Former Tokyo 2020 operations executive Yasuo Mori is among the seven individuals to have been indicted in the Olympic bid-rigging scandal ©Getty Images

Japanese marketing agency Dentsu Group and former Tokyo 2020 operations executive Yasuo Mori are among several companies and officials that have been officially charged over alleged bid rigging for contracts linked to test events prior to the re-arranged Olympic Games.

Tokyo prosecutors have indicted six companies, including high-ranking officials at each of those, and Mori after receiving complaints from the Japan Fair Trade Commission.

They are alleged to have violated the anti-monopoly law by rigging bids for contracts reportedly worth approximately ¥40 billion (£249 million/$307 million/€283 million) to organise test events in preparation for Tokyo 2020 that was postponed by one year due to the COVID-19 pandemic.

Advertising agencies Dentsu Group, Hakuhodo and Tokyu Agency and event production companies Cerespo, Fuji Creative. and Same Two have been charged by the prosecutors.
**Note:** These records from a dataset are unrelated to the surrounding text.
Definition is_lookup (p : place) : bool := match p with ToLookup => true | _ => false end.
Definition coordinator_of (p : place) : option CoordinatorEndpoint :=
  match p with AtCoordinator e => Some e | _ => None end.
Definition result_of (p : place) : option gresult := match p with Finished r => Some r | _ => None end.

Notation places := (gmap string place).

Definition to_lookup (P : places) : gset string := dom (filter (λ e : string * place, is_lookup e.2 = true) P).
Definition coordinators (P : places) : gmap string CoordinatorEndpoint := omap coordinator_of P.

Definition lookup_place (l : CoordinatorLookup) : place :=
  match l with
  | CoordFound e => AtCoordinator e
  | CoordRetry _ => ToLookup
  | CoordFailed e => Finished (Err e)
  end.

Definition answer_place (answer : option (result admin_error (gmap string (GroupOutcome V))))
    (e : CoordinatorEndpoint) (g : string) : place :=
  match answer with
  | None => AtCoordinator e
  | Some (Err error) =>
    if is_connection_failure error then ToLookup else Finished (Err (list_groups_kafka_error display error))
  | Some (Ok outcomes) =>
    match outcomes !! g with
    | Some (GroupDone r) => Finished r
    | Some (GroupUnmap _) => ToLookup
    | Some (GroupRetry _) | None => AtCoordinator e
    end
  end.

(** The lookup of a round, for every group that waits for it. *)
Definition looked_up (b : FindBroker) (P : places) : places :=
  let lookups : gmap string CoordinatorLookup :=
    list_to_map (find_group_coordinators display debug b (sorted_groups (to_lookup P))) in
  map_imap (λ g p, match p with ToLookup => lookup_place <$> lookups !! g | p => Some p end)
    P.

(** The groups at one address, in order; the first names the coordinator that
    is called with all of them. *)
Definition at_address (M : gmap string CoordinatorEndpoint) (a : string) :
    list (string * CoordinatorEndpoint) :=
  filter (λ x, endpoint_address x.2 = a) (sorted_entries M).
Definition answer_from (n : nat) (now : Z) (M : gmap string CoordinatorEndpoint) (a : string) :
    Z * option (result admin_error (gmap string (GroupOutcome V))) :=
  match at_address M a with
  | [] => (now, None)
  | (_, e) :: _ => bounded lag deadline now (call_at n e (at_address M a).*1)
  end.

(** The calls of a round that start at [now], and when the last is over. *)
Definition called (n : nat) (now : Z) (P : places) : places :=
  map_imap (λ g p, Some match p with
    | AtCoordinator e => answer_place (answer_from n now (coordinators P) (endpoint_address e)).2 e g
    | p => p
    end) P.

Definition calls_over (n : nat) (now : Z) (P : places) : Z :=
  foldl Z.max now ((λ x : string * CoordinatorEndpoint,
    (answer_from n now (coordinators P) (endpoint_address x.2)).1) <$> map_to_list (coordinators P)).

(** A round that starts at [now]: the lookup of the groups that wait for it, or
    [None] when that is in flight at the deadline, and then the calls. *)
Definition lookup_step (n : nat) (now : Z) (P : places) : Z * option places :=
  if decide (to_lookup P = ∅) then (now, Some P)
  else let '(t, o) := bounded lag deadline now (broker_at n) in (t, (λ b, looked_up b P) <$> o).

(** The rounds of a call, when each starts and where the groups are then. *)
Inductive places_at (groups : list string) : nat → Z → places → Prop :=
| places_first : places_at groups 0 started (gset_to_gmap ToLookup (list_to_set groups))
| places_next n now P t P' :
    places_at groups n now P → lookup_step n now P = (t, Some P') →
    places_at groups (S n) (woken lag d n (calls_over n t P')) (called n t P').

(** ** The state of the call, seen from one group *)

Definition View : Type := bool * option CoordinatorEndpoint * option gresult.

Definition view (s : GroupCall) (g : string) : View :=
  (bool_decide (g ∈ gc_unmapped s), gc_mapped s !! g, gc_out s !! g).

Definition place_view (p : option place) : View :=
  match p with
  | None => (false, None, None)
  | Some p => (is_lookup p, coordinator_of p, result_of p)
  end.

Definition refines (s : GroupCall) (P : places) : Prop := ∀ g, view s g = place_view (P !! g).

Lemma view_map_group g e s g' :
  view (map_group g e s) g' = if decide (g' = g) then (bool_decide (g' ∈ gc_unmapped s), Some e, gc_out s !! g') else view s g'.
Proof. unfold view. simpl. case_decide; subst; simplify_map_eq; done. Qed.

Lemma view_insert_unmapped g s g' :
  view (insert_unmapped g s) g' = if decide (g' = g) then (true, gc_mapped s !! g', gc_out s !! g') else view s g'.
Proof.
  unfold view. simpl. case_decide; subst; [rewrite bool_decide_true by set_solver; done|].
  do 2 f_equal. apply bool_decide_ext. set_solver.
Qed.

Lemma view_insert_out g r s g' :
  view (insert_out g r s) g' = if decide (g' = g) then (bool_decide (g' ∈ gc_unmapped s), gc_mapped s !! g', Some r) else view s g'.
Proof. unfold view. simpl. case_decide; subst; simplify_map_eq; done. Qed.

Lemma view_remove_mapped g s g' :
  view (remove_mapped g s) g' = if decide (g' = g) then (bool_decide (g' ∈ gc_unmapped s), None, gc_out s !! g') else view s g'.
Proof. unfold view. simpl. case_decide; subst; simplify_map_eq; done. Qed.

Lemma view_set_last last s g : view (set_last last s) g = view s g.
Proof. done. Qed.

(** A loop whose every turn moves one group moves each group once. *)
Lemma foldl_view {A} (f : GroupCall → A → GroupCall) (key : A → string) (move : A → View → View) l s :
  NoDup (key <$> l) →
  (∀ x s g, x ∈ l → view (f s x) g = if decide (g = key x) then move x (view s g) else view s g) →
  (∀ x, x ∈ l → view (foldl f s l) (key x) = move x (view s (key x))) ∧
  (∀ g, g ∉ key <$> l → view (foldl f s l) g = view s g).
Proof.
  revert s. induction l as [|y l IH]; intros s Hn Hf; [split; [set_solver|done]|].
  apply NoDup_cons in Hn as [Hy Hn]. cbn [foldl].
  destruct (IH (f s y) Hn) as [H1 H2]; [intros; apply Hf; by right|].
  pose proof (Hf y s) as Hf1. split.
  - intros x [->|Hx]%elem_of_cons.
    + rewrite H2 by done. rewrite Hf1 by left. by rewrite decide_True.
    + rewrite H1 by done. rewrite Hf1 by left. rewrite decide_False; [done|]. intros E. apply Hy.
      rewrite <- E. by apply list_elem_of_fmap_2.
  - intros g [Hg Hgl]%not_elem_of_cons. rewrite H2 by done. rewrite Hf1 by left. by rewrite decide_False.
Qed.

(** ** The lookup *)

Lemma coordinator_lookups_keys keys response : (coordinator_lookups debug keys response).*1 = keys.
Proof.
  assert (∀ entries, (take_entries debug entries keys).*1 = keys) as Ht.
  { induction keys as [|k keys IH]; intros entries; [done|]. simpl. by rewrite IH. }
  unfold coordinator_lookups. destruct (fa_coordinators response), keys as [|k [|k' keys]]; try done; apply Ht.
Qed.

Lemma failed_lookups_keys keys error : (failed_lookups display keys error).*1 = keys.
Proof. unfold failed_lookups. rewrite <- list_fmap_compose. apply list_fmap_id. Qed.

Lemma mjoin_keys {A} (f : string → list (string * A)) keys :
  (∀ k, (f k).*1 = [k]) → (mjoin (f <$> keys)).*1 = keys.
Proof.
  intros Hf. induction keys as [|k keys IH]; [done|]. rewrite fmap_cons.
  change (mjoin (f k :: (f <$> keys))) with (f k ++ mjoin (f <$> keys)). by rewrite fmap_app, Hf, IH.
Qed.

(** Every group that was looked up has one lookup result. *)
Lemma find_group_coordinators_keys b keys : (find_group_coordinators display debug b keys).*1 = keys.
Proof.
  unfold find_group_coordinators. set (one := mjoin _).
  assert (one.*1 = keys) as Hone.
  { apply mjoin_keys. intros k.
    destruct (fb_single b k); [apply coordinator_lookups_keys|apply failed_lookups_keys]. }
  destruct (match fb_advertised b with Some _ => _ | None => _ end); [|done].
  destruct (fb_batched b keys) as [response|error]; [apply coordinator_lookups_keys|].
  destruct error as [| | | |[]|]; try done; apply failed_lookups_keys.
Qed.

Lemma sorted_groups_NoDup X : NoDup (sorted_groups X).
Proof. unfold sorted_groups. rewrite sort_by_perm. apply NoDup_elements. Qed.
(** C17: a member reads the state of its role without a gap. When the leader's
    answers are batches of the partition's log, or without a batch at the
    offsets [empty_at], the scan of [read_role_records] ends within one round for
    each offset of the partition and one more. Without an error it has, in
    order, exactly the records of the role that the log shows to a committed
    read from its first offset up to the offset at which it stopped: nothing of
    an aborted lease write and nothing of another role. It stops at or past the
    last stable offset at the start of the scan, or at an offset at which the
    leader answered without a batch. It fails on a record only when the value of
    a record of the role does not decode. *)
Theorem role_read_exact {Uuid Cluster : Type} cf aborts partitions logs indexes first last empty_at fuel role p
    (st : CoordState Uuid * Cluster) :
  (∀ p, log_ok (logs p)) → (∀ p, index_ok aborts (logs p) (indexes p)) →
  layout_known partitions st → role_partition role partitions = Ok p →
  last p - first p < Z.of_nat fuel → (0 < fuel)%nat →
  let E := scan_env partitions logs indexes first last empty_at in
  finishes E (read_role_records cf fuel role st) ∧
  ∀ r st', results E (read_role_records cf fuel role st) r st' →
    match r with
    | Ok out => ∃ stop, first p ≤ stop ∧ (last p ≤ stop ∨ empty_at p stop) ∧
        role_entries role (visible_between aborts logs p (first p) stop) = decoded out
    | Err (CoordinationError.Record_ e) => ∃ o key stop,
        (o, key, Err e) ∈ role_entries role (visible_between aborts logs p (first p) stop)
    | Err _ => True
    end.
Proof.
  intros Hlogs Hindexes Hst Hp Hfuel Hpos E. eapply safe_complete.
  exact (read_role_records_ok cf aborts partitions logs indexes first last empty_at Hlogs Hindexes fuel role p st Hst Hp Hfuel Hpos).
Qed.
(* ===== verification/ConsumerGroup.v ===== *)
(** * The member of the consumer group protocol

    The second part of [crates/client-consumer/src/consumer_group.rs] and the
    functions of [coordinator.rs] that it calls: one heartbeat and what its
    answer does, the reconciliation of an assignment, and the loop [run] of a
    KIP-848 member. *)

From S2P Require Import Prelude Bytes Errors ConsumerErrors Assignor GroupAssign FetchBuffer.
From S2P Require Import OffsetWire Commit Subscription ConsumerProtocol GroupIo GroupNet GroupHeartbeat.
From S2P Require Import GroupCoordinator.

Inductive GroupOutcome : Type :=
| GroupInterval (next : Z)
| GroupReconciled (next : Z)
| GroupBackoff
| GroupStop.

(** Milliseconds of an answer, in nanoseconds. *)
Definition heartbeat_interval (heartbeat_interval_ms configured : Z) : Z :=
  if 0 <? heartbeat_interval_ms then heartbeat_interval_ms * 1000000 else configured.

Section group.
Context {GA : GroupApi} (cf : Config) (fuel : nat).

(** ** The functions of [coordinator.rs] *)

Definition forget_member_keeping_id : task unit :=
  put_shared (set_rebalance_pending true);;
  remember_lost_partitions;;
  install_assignment [] false JOIN_GROUP_EPOCH false.

Definition release_partitions_after_poll_timeout : task unit :=
  put_shared (set_rebalance_pending true);;
  remember_lost_partitions;;
  install_assignment [] false JOIN_GROUP_EPOCH true.

Definition publish_member_epoch : task unit :=
  epoch ← get (λ st, me_member_epoch (mem st));
  lock;;
  member_id ← get (λ st, me_member_id (mem st));
  put_shared (λ s,
    set_identity (mkIdentity epoch member_id (ci_ownership_ids (sh_identity s))
                    (ci_rejoin_on_poll (sh_identity s))) s);;
  put_shared (λ s,
    if bool_decide (sh_published_member_id s = member_id) then s else set_published_member_id member_id s);;
  set_generation epoch.

Definition call_lost_listener : task (result consumer_error unit) :=
  lost ← get (λ st, me_lost_partitions (mem st));
  put_member (set_lost_partitions []);;
  if bool_decide (lost = []) then mret (Ok ()) else call_listener cf fuel Lost lost.

(** ** Heartbeats *)

(** [send_heartbeat]: the call that is ready to go out. *)
Definition prepare_heartbeat (kind : HeartbeatKind) : task (Z * ConsumerGroupHeartbeatRequest * bool) :=
  sent ← get (λ st, me_sent_heartbeat_fields (mem st));
  needs_regex ← get (λ st, bool_decide (is_Some (su_regex (sh_subscription (sh st)))));
  fields ← heartbeat_fields cf kind;
  let '(request, sent) := build_heartbeat fields sent in
  put_member (set_sent_heartbeat_fields sent);;
  node ← coordinator_id;
  mret (node, request, needs_regex).

Definition refresh_topic_ids (unresolved : gset Uuid) : task unit :=
  by_id ← get (λ st, bool_decide (is_Some (su_regex (sh_subscription (sh st)))));
  topics ← get (λ st, me_metadata_topics (mem st));
  r ← await (FetchMetadata (if by_id : bool then TopicIds unresolved else TopicNames topics));
  match r with
  | Ok metadata =>
    lock;; put_shared (λ s, set_topic_ids (refresh_tracked_topic_ids (sh_topic_ids s) metadata) s)
  | Err _ => mret ()
  end.

(** [id_to_name] of the topic ids that the consumer knows. *)
Definition known_names : task (gmap Uuid string) :=
  lock;; get (λ st, id_to_name (visit_topics (sh_topic_ids (sh st)))).

Definition reconcile (target : list topic_partition) : task (result consumer_error bool) :=
  lock;;
  owned ← get (λ st, sh_assigned (sh st));
  let revoked := sort_by tp_le (minus owned target) in
  let added := sort_by tp_le (minus target owned) in
  if bool_decide (revoked = []) && bool_decide (added = []) then
    put_shared (set_rebalance_pending false);; mret (Ok false)
  else
    put_shared (set_rebalance_pending true);;
    epoch ← get (λ st, me_member_epoch (mem st));
    _ ←? (if bool_decide (revoked = []) then mret (Ok ())
          else
            _ ←? call_listener cf fuel Revoked revoked;
            publish_assignment (filter (λ p, p ∈ target) owned) true epoch;;
            mret (Ok ()));
    _ ←? prime_offsets cf fuel added;
    result ← gated cf added (publish_assignment target true epoch;; call_listener cf fuel Assigned added);
    put_shared (set_rebalance_pending false);;
    mret ((λ _, true) <$> result).

(** What an answer with an assignment does, from the first look at the ids. *)
Definition handle_assignment (response : ConsumerGroupHeartbeatResponse) (interval : Z) : task GroupOutcome :=
  names ← known_names;
  match assignment_partitions response names with
  | None => put_shared (set_rebalance_pending false);; mret (GroupInterval interval)
  | Some (target, unresolved) =>
    target ←
      (if bool_decide (unresolved = ∅) then mret target
       else
         refresh_topic_ids unresolved;;
         names ← known_names;
         mret (match assignment_partitions response names with
               | Some (target, _) => target
               | None => target
               end));
    stored ← get (λ st, store_assigned_topics (sh_subscription (sh st)) target.*1);
    store_subscription stored;;
    reconciled ← reconcile target;
    match reconciled with
    | Ok true => mret (GroupReconciled interval)
    | Ok false => mret (GroupInterval interval)
    | Err _ => mret GroupBackoff
    end
  end.

(** The heartbeat and its answer: after an error the member does not know what
    reached the coordinator, and forgets what it sent. *)
Definition heartbeat_exchange (kind : HeartbeatKind)
    : task (result ClientError.client_error ConsumerGroupHeartbeatResponse) :=
  '(node, request, needs_regex) ← prepare_heartbeat kind;
  r ← await (SendGroupHeartbeat node request needs_regex);
  match r with
  | Err _ => put_member (set_sent_heartbeat_fields SentFields_default)
  | Ok response =>
    if ga_error_code response =? 0 then mret ()
    else put_member (set_sent_heartbeat_fields SentFields_default)
  end;;
  mret r.

Definition group_heartbeat_once : task GroupOutcome :=
  kind ← get (λ st, if me_member_epoch (mem st) =? JOIN_GROUP_MEMBER_EPOCH then KindJoin else KindInterval);
  r ← heartbeat_exchange kind;
  match r with
  | Err error =>
    if negb (is_retriable_transport_error error) then
      report_fatal_error (ConsumerError.Client error);; mret GroupStop
    else node ← coordinator_id; evict_broker node;; mret GroupBackoff
  | Ok response =>
    let interval := heartbeat_interval (ga_heartbeat_interval_ms response) (cf_heartbeat_interval cf) in
    match heartbeat_action (ga_error_code response) with
    | ActionRetry => mret GroupBackoff
    | ActionFindCoordinator => refind cf fuel;; mret GroupBackoff
    | ActionFenced =>
      put_member (set_member_epoch JOIN_GROUP_MEMBER_EPOCH);;
      forget_member_keeping_id;;
      _ ← call_lost_listener;
      mret GroupBackoff
    | ActionFatal => report_fatal_error (ConsumerError.Server (ga_error_code response));; mret GroupStop
    | ActionOk =>
      match ga_member_id response with
      | Some id => if bool_decide (id = "") then mret () else put_member (set_member_id id)
      | None => mret ()
      end;;
      put_member (set_member_epoch (ga_member_epoch response));;
      publish_member_epoch;;
      handle_assignment response interval
    end
  end.

(** ** Leaving *)

Definition set_leave_epoch : task unit :=
  put_member (set_member_epoch (leave_group_epoch (cf_group_instance_id cf) DefaultOperation)).

Definition send_leave : task unit :=
  '(node, request, needs_regex) ← prepare_heartbeat KindLeave;
  await (SendGroupLeave node request needs_regex (cf_leave_group_timeout cf)).

Definition join_again : task unit :=
  put_member (set_member_epoch JOIN_GROUP_MEMBER_EPOCH);;
  put_member (set_sent_heartbeat_fields SentFields_default).

Definition leave_after_poll_timeout : task unit :=
  set_leave_epoch;; send_leave;;
  release_partitions_after_poll_timeout;;
  _ ← call_lost_listener;
  join_again.

Definition leave_after_unsubscribe : task unit :=
  set_leave_epoch;; send_leave;;
  forget_member_keeping_id;;
  put_shared (set_rebalance_pending false);;
  join_again.

(** ** The loop *)

Record GroupLoop : Type := mkGroupLoop {
  gl_interval : Z;
  gl_send_now : bool;
  gl_polls_open : bool;
  gl_left_on_poll_timeout : bool;
  gl_unsubscribed : bool;
  gl_last_pattern_check : option Z;
}.

(** How an iteration goes on: with the next iteration, with the heartbeat of
    this one, or out of the loop. *)
Inductive flow : Type := Continue (lo : GroupLoop) | Proceed (lo : GroupLoop) | Break (lo : GroupLoop).

Definition with_flags (lo : GroupLoop) (left unsubscribed : bool) : GroupLoop :=
  mkGroupLoop (gl_interval lo) (gl_send_now lo) (gl_polls_open lo) left unsubscribed (gl_last_pattern_check lo).

Definition group_event_step (lo : GroupLoop) : task flow :=
  let idle := negb (gl_left_on_poll_timeout lo) && negb (gl_unsubscribed lo) in
  deadline ← get (λ st, me_poll_deadline (mem st));
  event ← await (NextGroupEvent (if idle then Some (gl_interval lo) else None) (gl_polls_open lo)
                   (if idle then Some deadline else None));
  match event with
  | GroupShutdown | GroupSubscriptionClosed => mret (Break lo)
  | GroupHeartbeat => mret (Proceed lo)
  | GroupPollsClosed =>
    mret (Continue (mkGroupLoop (gl_interval lo) (gl_send_now lo) false (gl_left_on_poll_timeout lo)
                      (gl_unsubscribed lo) (gl_last_pattern_check lo)))
  | GroupPoll =>
    polls ← get (λ st, sh_polls (sh st));
    put_member (set_polls_seen polls);;
    poll_timer_reset cf;;
    if negb (gl_left_on_poll_timeout lo) then mret (Continue lo)
    else join_again;; mret (Proceed (with_flags lo false (gl_unsubscribed lo)))
  | GroupPollTimeout =>
    leave_after_poll_timeout;; mret (Continue (with_flags lo true (gl_unsubscribed lo)))
  | GroupSubscription =>
    changes ← get (λ st, sh_subscription_changes (sh st));
    put_member (set_subscription_seen changes);;
    subscription ← get (λ st, sh_subscription (sh st));
    seen ← get (λ st, me_seen_unsubscribes (mem st));
    if negb (su_unsubscribes subscription =? seen) then
      put_member (set_seen_unsubscribes (su_unsubscribes subscription));;
      leave_after_unsubscribe;;
      mret (Continue (with_flags lo (gl_left_on_poll_timeout lo) true))
    else if is_none subscription then mret (Continue lo)
    else
      (if gl_unsubscribed lo then join_again else mret ());;
      (if bool_decide (su_topics subscription = []) then mret ()
       else put_member (set_metadata_topics (sorted (su_topics subscription))));;
      mret (Proceed (with_flags lo (gl_left_on_poll_timeout lo) false))
  end.

(** The match of a client-side pattern before a heartbeat. *)
Definition check_pattern (lo : GroupLoop) : task GroupLoop :=
  t ← now;
  pattern ← get (λ st, bool_decide (is_Some (su_pattern (sh_subscription (sh st)))));
  let is_due :=
    match gl_last_pattern_check lo with
    | None => true
    | Some last => cf_subscription_metadata_refresh_interval cf <=? t - last
    end in
  if pattern && is_due then
    _ ← refresh_pattern_topics;
    mret (mkGroupLoop (gl_interval lo) (gl_send_now lo) (gl_polls_open lo) (gl_left_on_poll_timeout lo)
            (gl_unsubscribed lo) (Some t))
  else mret lo.

Definition with_heartbeat (lo : GroupLoop) (interval : Z) (send_now : bool) : GroupLoop :=
  mkGroupLoop interval send_now (gl_polls_open lo) (gl_left_on_poll_timeout lo) (gl_unsubscribed lo)
    (gl_last_pattern_check lo).

(** The end of the loop: its last state, and whether a fatal error ended it. *)
Definition group_heartbeat_step (lo : GroupLoop) : task (GroupLoop + GroupLoop * bool) :=
  lo ← check_pattern lo;
  ended ← select Shutdown group_heartbeat_once;
  match ended with
  | inl _ => mret (inr (lo, false))
  | inr (GroupInterval next) => mret (inl (with_heartbeat lo next false))
  | inr (GroupReconciled next) => mret (inl (with_heartbeat lo next true))
  | inr GroupBackoff =>
    slept ← select Shutdown (await (Sleep (rt_initial_backoff (cf_retry_policy cf))));
    match slept with
    | inl _ => mret (inr (with_heartbeat lo (gl_interval lo) false, false))
    | inr _ => mret (inl (with_heartbeat lo (gl_interval lo) true))
    end
  | inr GroupStop => mret (inr (lo, true))
  end.

Definition group_run_step (lo : GroupLoop) : task (GroupLoop + GroupLoop * bool) :=
  if gl_send_now lo then group_heartbeat_step lo
  else
    next ← group_event_step lo;
    match next with
    | Continue lo => mret (inl lo)
    | Proceed lo => group_heartbeat_step lo
    | Break lo => mret (inr (lo, false))
    end.

Fixpoint group_run_rounds (n : nat) (lo : GroupLoop) : task (GroupLoop * bool) :=
  match n with
  | O => stuck
  | S n =>
    next ← group_run_step lo;
    match next with inl lo => group_run_rounds n lo | inr ended => mret ended end
  end.

Definition group_run : task unit :=
  _ ← refresh_metadata;
  poll_timer_reset cf;;
  '(lo, fatal) ← group_run_rounds fuel
    (mkGroupLoop (cf_heartbeat_interval cf) true true false false None);
  member_id ← get (λ st, me_member_id (mem st));
  operation ← get (λ st, sh_close_operation (sh st));
  if negb (gl_left_on_poll_timeout lo) && negb (gl_unsubscribed lo) && negb fatal
     && should_send_leave_heartbeat member_id (cf_group_instance_id cf) operation
  then
    put_member (set_member_epoch (leave_group_epoch (cf_group_instance_id cf) operation));;
    send_leave
  else mret ().

End group.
Seven individuals have also been indicted, including Mori and Koji Hemmi, the former executive at Dentsu, over their alleged involvement in the big-rigging scandal.

Mori and Hemmi were arrested earlier this month, along with Cerespo executive director Yoshiji Kamata and Fuji Creative executive director Masahiko Fujino, who have also been charged.

Dentsu was among six companies that have been charged by Tokyo prosecutors ©Getty Images
Dentsu was among six companies that have been charged by Tokyo prosecutors ©Getty Images

Tokyu Agency director Mitsuo Yasuda, Same Two representative director Masao Umino and Kenichiro Yokomizo, general manager of the sports division at Hakuhodo, are the other individuals to have been indicted in the case, according to the Japan News.

The offences are thought to have taken place in 2018 when 26 open tenders to organise Tokyo 2020 test events were launched.

These were awarded to nine companies, including Dentsu and fellow advertising giant Hakuhodo Inc, for a total of ¥538 million (£3.4 million/$4.1 million/€3.82 million).

The successful companies also received contracts for the Olympic and Paralympic competitions, said to be worth ¥40 billion (£250 million/$305 million/€280 million).

Dentsu has issued a statement following the charges, claiming it "takes the situation seriously and offers its sincere apologies to its business partners, shareholders, and all other relevant parties for any inconvenience or concern this may cause".

A date has not been set for the trial.

Should the individuals be found guilty, they face a maximum of five years in jail and a fine of up to ¥5 million (£30,250/$36,500/€34,400).

A company convicted of big-rigging could also be hit with a fine of up to ¥500 million (£3 million/$3.65 million/€3.45 million).

Seiko Hashimoto, who led the Tokyo 2020 Organising Committee
Seiko Hashimoto, who led the Tokyo 2020 Organising Committee" said she felt "great responsibility" ©Getty Images

Seiko Hashimoto, who replaced Yoshirō Mori as Tokyo 2020 President in February 2021, sadmitted that the news was "deeply regrettable" and felt "a great responsibility as the former head of the [Organising] Committee" in a report by Japanese news agency Kyodo News.

Corruption allegations have seriously damaged Japan's hopes of staging the 2030 Winter Olympics and Paralympics in Sapporo.

Former Tokyo 2020 Executive Board member Haruyuki Takahashi,also an ex-senior managing director at Dentsu, faces four charges of bribery which reportedly yielded ¥198 million (£1.2 million/$1.5 million/€1.4 million) in return for helping companies secure sponsorship or marketing deals.

Former ADK Holdings President Shinichi Ueno last week admitted in court that he had bribed Takahashi.